A matter of principal

At our Jan. 19 School Committee meeting, a representative of the teachers’ union raised the question of how the superintendent can recommend adding an administrator when the School Committee’s response to declining enrollment has been to close classrooms and reduce staff. The question is reasonable and thoughtful and begs an answer to the question: What is the School Committee thinking?

First, the blame (or credit) for this recommendation belongs with the School Committee, not the superintendent. The superintendent’s proposal is an outgrowth of School Committee discussions that began last spring, and it is consistent with the committee’s goal of making the best use of our resources.

The current model of a superintendent-Lawn principal does not meet the daily needs of our schools. Combining the two jobs seriously short-changes our students and teachers and presents an impossible challenge for any individual striving to perform both roles effectively. While the superintendent of a district our size can be a part-time position, a school principal cannot. To provide the instructional leadership needed at the building level requires clear articulation of vision, a visible presence, consistent oversight, and site-based authority. A building principal guides curriculum, evaluates teachers and implements programs – crucial functions that cannot be adequately performed given the demands of the combined position.

Currently, we have a Melrose school principal and at Lawn school a combination superintendentprincipal, assisted by a dean of students (a position filled by a teacher). Although we are considering several different options for reorganizing administrative roles, all involve the elimination of the dean of students position, meaning there would be no net addition of administrators. With a fulltime principal at Lawn, the superintendency could then be reduced to a part-time position. These changes would generate cost savings as well as provide essential instructional leadership at the building level.

For the coming year, the School Committee has tabled the consideration of a Lawn principal, but not because of a lack of conviction that this restructuring of roles is needed. Rather, we recognize that it is premature to make this move before we have determined whether our middle-grade students’ needs can be fully met on-island. This spring, we will survey members of the extended school community to gather feedback and insights on our middle grades — where we are and where we should be going.

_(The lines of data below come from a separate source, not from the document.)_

(** * Dynamic document translator: region extraction, translation
      orchestration, agent pipeline and layout reconstruction.

    A shallow embedding of [src/main.py]: the Python back end
    ([process_image_with_ocr], [translate_text], [fallback_translation],
    [translate_text_with_agents], [create_processed_html], [upload_image])
    and the JavaScript agent framework the page ships
    ([AgentFramework], [ValidationAgent], [LanguageConsistencyAgent]).

    External collaborators (EasyOCR, Ollama, [JSON.parse]) are oracles: a
    function from the request to [Some reply], or [None] when the call
    raises.  Calls are logged, so that "which calls were issued, in which
    order" is a statement about the log. *)

From Stdlib Require Import ZArith QArith Lqa Floats Uint63 Ascii String DecimalNat DecimalString Lia.
From stdpp Require Import base decidable option list gmap strings.

Local Open Scope string_scope.
Local Open Scope list_scope.

(** ** Text primitives of the two host languages

    Text is a byte string (UTF-8).  The whitespace and case tables below
    cover the ASCII range, which is where they differ between Python and
    JavaScript; language codes and the needles searched for are ASCII. *)

Module Py.

Definition nl : string := String (ascii_of_nat 10) EmptyString.

(** [str.isspace] on the ASCII range: TAB..CR, FS..US and the space. *)
Definition isspace (c : ascii) : bool :=
  let n := nat_of_ascii c in
  ((9 <=? n)%nat && (n <=? 13)%nat) || ((28 <=? n)%nat && (n <=? 32)%nat).

Fixpoint lstrip (s : string) : string :=
  match s with
  | EmptyString => EmptyString
  | String c s' => if isspace c then lstrip s' else s
  end.

Fixpoint rstrip (s : string) : string :=
  match s with
  | EmptyString => EmptyString
  | String c s' =>
      match rstrip s' with
      | EmptyString => if isspace c then EmptyString else String c EmptyString
      | r => String c r
      end
  end.

(** [s.strip()] *)
Definition strip (s : string) : string := rstrip (lstrip s).

Definition upper_char (c : ascii) : ascii :=
  let n := nat_of_ascii c in
  if ((97 <=? n)%nat && (n <=? 122)%nat) then ascii_of_nat (n - 32) else c.

(** [s.upper()] *)
Fixpoint upper (s : string) : string :=
  match s with
  | EmptyString => EmptyString
  | String c s' => String (upper_char c) (upper s')
  end.

(** [s.replace(old, new)] for a non-empty [old]: every non-overlapping
    occurrence, scanning left to right.  [skip] counts the bytes of the
    occurrence just replaced that are still to be dropped. *)
Fixpoint replace_from (old new : string) (skip : nat) (s : string) : string :=
  match s with
  | EmptyString => EmptyString
  | String c s' =>
      match skip with
      | S k => replace_from old new k s'
      | O =>
          if String.prefix old s
          then new ++ replace_from old new (String.length old - 1) s'
          else String c (replace_from old new 0 s')
      end
  end.

Definition replace (old new s : string) : string := replace_from old new 0 s.

(** [needle in s] *)
Fixpoint contains (needle s : string) : bool :=
  String.prefix needle s ||
  match s with
  | EmptyString => false
  | String _ s' => contains needle s'
  end.

(** [sep.join(parts)] *)
Fixpoint join (sep : string) (parts : list string) : string :=
  match parts with
  | [] => ""
  | [p] => p
  | p :: rest => p ++ sep ++ join sep rest
  end.

(** [str(i)] for a non-negative index. *)
Definition str (i : nat) : string := NilZero.string_of_uint (Nat.to_uint i).

(** [enumerate(l, start)] and [enumerate(l)] *)
Fixpoint enumerate_from {A} (start : nat) (l : list A) : list (nat * A) :=
  match l with
  | [] => []
  | x :: rest => (start, x) :: enumerate_from (S start) rest
  end.

Definition enumerate {A} (l : list A) : list (nat * A) := enumerate_from 0 l.

End Py.

Module Js.

(** White space of [String.prototype.trim] on the ASCII range. *)
Definition isspace (c : ascii) : bool :=
  let n := nat_of_ascii c in
  ((9 <=? n)%nat && (n <=? 13)%nat) || (n =? 32)%nat.

Fixpoint trimStart (s : string) : string :=
  match s with
  | EmptyString => EmptyString
  | String c s' => if isspace c then trimStart s' else s
  end.

Fixpoint trimEnd (s : string) : string :=
  match s with
  | EmptyString => EmptyString
  | String c s' =>
      match trimEnd s' with
      | EmptyString => if isspace c then EmptyString else String c EmptyString
      | r => String c r
      end
  end.

Definition trim (s : string) : string := trimEnd (trimStart s).

Definition lower_char (c : ascii) : ascii :=
  let n := nat_of_ascii c in
  if ((65 <=? n)%nat && (n <=? 90)%nat) then ascii_of_nat (n + 32) else c.

Fixpoint toLowerCase (s : string) : string :=
  match s with
  | EmptyString => EmptyString
  | String c s' => String (lower_char c) (toLowerCase s')
  end.

(** A string without white space, such as the word searched for. *)
Fixpoint spaceless (s : string) : bool :=
  match s with
  | EmptyString => true
  | String c s' => negb (isspace c) && spaceless s'
  end.

(** [s.includes(needle)] *)
Fixpoint includes (needle s : string) : bool :=
  String.prefix needle s ||
  match s with
  | EmptyString => false
  | String _ s' => includes needle s'
  end.

End Js.

(** ** Numbers

    Pixel coordinates, percentages and confidences are IEEE binary64
    values in the running program.  The operations the code uses are
    collected in a class with two instances: [float] (the arithmetic the
    program runs) and [Q] (the same formulas without rounding). *)

Class Number (num : Type) := {
  num_of_Z : Z -> num;
  (** the decimal literal [p/q], e.g. [0.8] is [num_lit 8 10] *)
  num_lit : Z -> positive -> num;
  num_sub : num -> num -> num;
  num_mul : num -> num -> num;
  (** [x / y]; [None] is Python's [ZeroDivisionError] *)
  num_div : num -> num -> option num;
  (** [x < y] *)
  num_lt : num -> num -> bool;
  (** Python's [int(x)]: truncation toward zero; [None] when it raises
      (not-a-number, infinity) *)
  num_int : num -> option Z;
  (** JavaScript's [ToBoolean] on a number *)
  num_truthy : num -> bool
}.

Definition Q_div (x y : Q) : option Q :=
  if Qeq_bool y 0 then None else Some (x / y)%Q.

Definition Q_int (x : Q) : option Z := Some (Z.quot (Qnum x) (Zpos (Qden x))).

#[global] Instance Q_Number : Number Q := {|
  num_of_Z := inject_Z;
  num_lit := Qmake;
  num_sub := Qminus;
  num_mul := Qmult;
  num_div := Q_div;
  num_lt := fun x y => negb (Qle_bool y x);
  num_int := Q_int;
  num_truthy := fun x => negb (Qeq_bool x 0)
|}.

Definition float_of_Z (z : Z) : float :=
  match z with
  | Z0 => PrimFloat.zero
  | Zpos p => PrimFloat.of_uint63 (Uint63.of_Z (Zpos p))
  | Zneg p => PrimFloat.opp (PrimFloat.of_uint63 (Uint63.of_Z (Zpos p)))
  end.

Definition float_div (x y : float) : option float :=
  if PrimFloat.eqb y PrimFloat.zero then None else Some (PrimFloat.div x y).

Definition float_int (x : float) : option Z :=
  match Prim2SF x with
  | S754_zero _ => Some 0%Z
  | S754_infinity _ => None
  | S754_nan => None
  | S754_finite s m e =>
      let mag := match e with
                 | Z0 => Zpos m
                 | Zpos k => Z.shiftl (Zpos m) (Zpos k)
                 | Zneg k => Z.shiftr (Zpos m) (Zpos k)
                 end in
      Some (if s then Z.opp mag else mag)
  end.

(** The rational number a finite binary64 value stands for. *)
Definition float_to_Q (x : float) : Q :=
  match Prim2SF x with
  | S754_finite s m e =>
      let q := (inject_Z (Zpos m) * Qpower (2 # 1) e)%Q in
      if s then Qopp q else q
  | _ => 0%Q
  end.

#[global] Instance float_Number : Number float := {|
  num_of_Z := float_of_Z;
  num_lit := fun p q => PrimFloat.div (float_of_Z p) (float_of_Z (Zpos q));
  num_sub := PrimFloat.sub;
  num_mul := PrimFloat.mul;
  num_div := float_div;
  num_lt := PrimFloat.ltb;
  num_int := float_int;
  num_truthy := fun x => negb (PrimFloat.eqb x PrimFloat.zero || PrimFloat.is_nan x)
|}.

(** ** Regions and the OCR collaborator *)

(** The dictionary [{"bbox": .., "text": .., "confidence": ..}] built for
    every detected block; the quad is the list of its corner points. *)
Record region (num : Type) := mk_region {
  bbox : list (num * num);
  text : string;
  confidence : num
}.
Arguments mk_region {num} _ _ _.
Arguments bbox {num} _.
Arguments text {num} _.
Arguments confidence {num} _.

(** One entry of [reader.readtext(...)]: a tuple whose length decides what
    the extractor does with it.  [ResShort] stands for a tuple of fewer
    than two fields, [ResPair] for [(quad, text)] and [ResFull] for
    [(quad, text, confidence, ...)]. *)
Inductive ocr_result (num : Type) :=
  | ResShort
  | ResPair (quad : list (num * num)) (txt : string)
  | ResFull (quad : list (num * num)) (txt : string) (conf : num).
Arguments ResShort {num}.
Arguments ResPair {num} _ _.
Arguments ResFull {num} _ _ _.

(** An OCR attempt as the extractor issues it: the language hints and the
    [paragraph] flag. *)
Definition ocr_attempt : Type := list string * bool.

Module Ocr.
Section Extractor.
Context {num : Type} `{Number num}.

(** [easyocr.Reader(langs).readtext(image_path, detail=1, paragraph=p)];
    [None] when building the reader or reading raises.  The engine is
    taken to be deterministic: the same request gets the same answer. *)
Variable readtext : string -> list string -> bool -> option (list (ocr_result num)).

Definition language_combinations : list (list string) :=
  [ ["en"];
    ["en"; "hi"];
    ["en"; "te"];
    ["en"; "hi"; "te"];
    ["en"; "hi"; "te"; "ta"; "kn"; "ml"; "gu"; "pa"; "bn"; "or"] ].

(** [for res in results: if len(res) >= 2: bboxes.append({...})] *)
Fixpoint collect (results : list (ocr_result num)) (bboxes : list (region num))
  : list (region num) :=
  match results with
  | [] => bboxes
  | ResShort :: rest => collect rest bboxes
  | ResPair b t :: rest => collect rest (bboxes ++ [mk_region b t (num_lit 9 10)])
  | ResFull b t c :: rest => collect rest (bboxes ++ [mk_region b t c])
  end.

(** [for lang_combo in language_combinations: try: ... if bboxes: break
    except: continue], with the attempts made so far in [log]. *)
Fixpoint ladder_loop (image_path : string) (combos : list (list string))
    (bboxes : list (region num)) (log : list ocr_attempt)
  : list (region num) * list ocr_attempt :=
  match combos with
  | [] => (bboxes, log)
  | lang_combo :: rest =>
      let log' := log ++ [(lang_combo, true)] in
      match readtext image_path lang_combo true with
      | None => ladder_loop image_path rest bboxes log'
      | Some results =>
          let bboxes' := collect results bboxes in
          match bboxes' with
          | [] => ladder_loop image_path rest bboxes' log'
          | _ :: _ => (bboxes', log')
          end
      end
  end.

(** [process_image_with_ocr] over an arbitrary ladder; the retry without
    paragraph mode always asks for [['en']]. *)
Definition process_image_with_ocr_on (ladder : list (list string)) (image_path : string)
  : list (region num) * list ocr_attempt :=
  let '(bboxes, log) := ladder_loop image_path ladder [] [] in
  match bboxes with
  | [] =>
      let log' := log ++ [(["en"], false)] in
      match readtext image_path ["en"] false with
      | None => (bboxes, log')
      | Some results => (collect results bboxes, log')
      end
  | _ :: _ => (bboxes, log)
  end.

Definition process_image_with_ocr (image_path : string)
  : list (region num) * list ocr_attempt :=
  process_image_with_ocr_on language_combinations image_path.

(** What one attempt contributes when it starts from no regions: nothing
    if it raises, the regions of its well-formed entries otherwise. *)
Definition attempt_regions (image_path : string) (a : ocr_attempt) : list (region num) :=
  match readtext image_path a.1 a.2 with
  | None => []
  | Some results => collect results []
  end.

End Extractor.
End Ocr.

The School Committee has closed six classrooms, grades 1 through 6, during the past five years. Reduction has been and continues to be gradual and purposeful to ensure continued support for quality instruction. However, addressing lower enrollment in the seventh and eighth grades is complicated by the state and federal requirements that these teachers be certified to teach a specific subject area (versus general elementary education certification). Subject specialization limits the superintendent’s ability to reconfigure the middle grades. The overarching question is how declining enrollment might affect our ability to provide a full complement of programming in these grades.

The demands on school districts and teachers increased with the passage of No Child Left Behind legislation, underscoring the need for professional development and support. As we consolidate and regroup in our middle grades, our continued commitment to providing professional development is critically important. Equally important is the instructional leadership that will ensure optimal use of our human resources and alignment with the district vision.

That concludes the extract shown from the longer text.